= Beginning of Section =

Lemma makeFindNodesResponse_chunks_witness :
  exists pk : list sent, makeFindNodesResponse always (demo_key 6) 200000 demo_addr (demo_id 5) demo_handler =
    Returns (with_out demo_handler pk) None /\ pk <> [].
Proof.
  destruct (makeFindNodesResponse_chunks always (demo_key 6) 200000 demo_addr (demo_id 5) demo_handler)
    as (pk & Hp & Hn & _); [intros ns; eexists; reflexivity|reflexivity|].
  exists pk. split; [exact Hp|exact Hn].
Defined.

Lemma HandlePingRequest_needs_proof_witness :
  let p := Set_ (NewWirePacket (Ping 4 (mkEndpoint [] 0 30303) (mkEndpoint [] 0 0) 200000 1)) senderKey (AnyKey (demo_pub 5)) in
  match HandlePingRequest Demo.self demo_holder always (30 * Hour) 0 demo_addr p (demo_id 5) [7]
          [HvSweep (31 * Hour)] demo_handler with
  | Panics _ => False
  | Returns h' None => True
  | Returns h' (Some _) | Blocks h' => buckets (tab h') = buckets Demo.start
  end.
Proof.
  intros p. pose proof (HandlePingRequest_needs_proof Demo.self demo_holder always default_limits (30 * Hour) 0
    demo_addr p (demo_id 5) [7] [HvSweep (31 * Hour)] demo_handler 4 (mkEndpoint [] 0 30303) (mkEndpoint [] 0 0)
    200000 1 (demo_pub 5)) as H.
  assert (table_inv Demo.self default_limits (tab demo_handler)) as Hinv
    by (exact (proj1 (reachable_inv _ _ _ Demo.start_reachable))).
  specialize (H Hinv ltac:(by repeat constructor) ltac:(by repeat constructor) eq_refl eq_refl eq_refl).
  destruct (HandlePingRequest _ _ _ _ _ _ _ _ _ _ _) as [h' [e|]|h'|w]; [|done| |done];
    by apply H; repeat constructor.
Defined.

Definition demo_neighbors : event :=
  HvReply 0 (mkResponse (demo_id 5) [8; 8; 8; 5] 4
    (Neighbors [mkRpcNode [8; 8; 8; 6] 30306 30306 (demo_key 6); mkRpcNode [8; 8; 8; 7] 80 30307 (demo_key 7)] 100)).

(** Of the two nodes of the answer the second has a low port. *)
Lemma makeFindNodeRequest_checked_witness :
  match makeFindNodeRequest always 0 (demo_id 5) demo_addr (demo_key 6) [demo_neighbors; HvSweep (21 * Second)] demo_handler with
  | Returns _ (nodes, err) => exists taken : list (list (rpcNode Pubkey)),
      nodes = omap (accepted [8; 8; 8; 5]) (concat taken)
  | _ => True
  end.
Proof.
  pose proof (makeFindNodeRequest_checked always 0 (demo_id 5) demo_addr (demo_key 6)
    [demo_neighbors; HvSweep (21 * Second)] demo_handler ltac:(by repeat constructor)) as H.
  destruct (makeFindNodeRequest _ _ _ _ _ _ _) as [h' [nodes err]|h'|w]; [|done|done].
  destruct H as [(taken & _ & Hn & _) _]. exists taken. exact Hn.
Defined.

Lemma makeEnrRequest_checked_witness :
  match makeEnrRequest always 0 Demo.picked.(node_enode) demo_addr
          [HvReply 0 (mkResponse (demo_id (2 ^ 255 + 2)) [8; 8; 8; 5] 6 (ENRResponse [9] demo_record))] demo_handler with
  | Panics _ => False
  | _ => True
  end.
Proof.
  pose proof (makeEnrRequest_checked always 0 Demo.picked.(node_enode) demo_addr
    [HvReply 0 (mkResponse (demo_id (2 ^ 255 + 2)) [8; 8; 8; 5] 6 (ENRResponse [9] demo_record))] demo_handler
    ltac:(by repeat constructor)) as H.
  destruct (makeEnrRequest _ _ _ _ _ _) as [h' r|h'|w]; [destruct r; exact I|exact I|exact H].
Defined.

= End of Section =

■ **TO DO**
Retype each entry exactly, leaving none of them out.

■ **FINAL ANSWER**
Lemma makeFindNodesResponse_chunks_witness :
  exists pk : list sent, makeFindNodesResponse always (demo_key 6) 200000 demo_addr (demo_id 5) demo_handler =
    Returns (with_out demo_handler pk) None /\ pk <> [].
Proof.
  destruct (makeFindNodesResponse_chunks always (demo_key 6) 200000 demo_addr (demo_id 5) demo_handler)
    as (pk & Hp & Hn & _); [intros ns; eexists; reflexivity|reflexivity|].
  exists pk. split; [exact Hp|exact Hn].
Defined.

Lemma HandlePingRequest_needs_proof_witness :
  let p := Set_ (NewWirePacket (Ping 4 (mkEndpoint [] 0 30303) (mkEndpoint [] 0 0) 200000 1)) senderKey (AnyKey (demo_pub 5)) in
  match HandlePingRequest Demo.self demo_holder always (30 * Hour) 0 demo_addr p (demo_id 5) [7]
          [HvSweep (31 * Hour)] demo_handler with
  | Panics _ => False
  | Returns h' None => True
  | Returns h' (Some _) | Blocks h' => buckets (tab h') = buckets Demo.start
  end.
Proof.
  intros p. pose proof (HandlePingRequest_needs_proof Demo.self demo_holder always default_limits (30 * Hour) 0
    demo_addr p (demo_id 5) [7] [HvSweep (31 * Hour)] demo_handler 4 (mkEndpoint [] 0 30303) (mkEndpoint [] 0 0)
    200000 1 (demo_pub 5)) as H.
  assert (table_inv Demo.self default_limits (tab demo_handler)) as Hinv
    by (exact (proj1 (reachable_inv _ _ _ Demo.start_reachable))).
  specialize (H Hinv ltac:(by repeat constructor) ltac:(by repeat constructor) eq_refl eq_refl eq_refl).
  destruct (HandlePingRequest _ _ _ _ _ _ _ _ _ _ _) as [h' [e|]|h'|w]; [|done| |done];
    by apply H; repeat constructor.
Defined.

Definition demo_neighbors : event :=
  HvReply 0 (mkResponse (demo_id 5) [8; 8; 8; 5] 4
    (Neighbors [mkRpcNode [8; 8; 8; 6] 30306 30306 (demo_key 6); mkRpcNode [8; 8; 8; 7] 80 30307 (demo_key 7)] 100)).

(** Of the two nodes of the answer the second has a low port. *)
Lemma makeFindNodeRequest_checked_witness :
  match makeFindNodeRequest always 0 (demo_id 5) demo_addr (demo_key 6) [demo_neighbors; HvSweep (21 * Second)] demo_handler with
  | Returns _ (nodes, err) => exists taken : list (list (rpcNode Pubkey)),
      nodes = omap (accepted [8; 8; 8; 5]) (concat taken)
  | _ => True
  end.
Proof.
  pose proof (makeFindNodeRequest_checked always 0 (demo_id 5) demo_addr (demo_key 6)
    [demo_neighbors; HvSweep (21 * Second)] demo_handler ltac:(by repeat constructor)) as H.
  destruct (makeFindNodeRequest _ _ _ _ _ _ _) as [h' [nodes err]|h'|w]; [|done|done].
  destruct H as [(taken & _ & Hn & _) _]. exists taken. exact Hn.
Defined.

Lemma makeEnrRequest_checked_witness :
  match makeEnrRequest always 0 Demo.picked.(node_enode) demo_addr
          [HvReply 0 (mkResponse (demo_id (2 ^ 255 + 2)) [8; 8; 8; 5] 6 (ENRResponse [9] demo_record))] demo_handler with
  | Panics _ => False
  | _ => True
  end.
Proof.
  pose proof (makeEnrRequest_checked always 0 Demo.picked.(node_enode) demo_addr
    [HvReply 0 (mkResponse (demo_id (2 ^ 255 + 2)) [8; 8; 8; 5] 6 (ENRResponse [9] demo_record))] demo_handler
    ltac:(by repeat constructor)) as H.
  destruct (makeEnrRequest _ _ _ _ _ _) as [h' r|h'|w]; [destruct r; exact I|exact I|exact H].
Defined.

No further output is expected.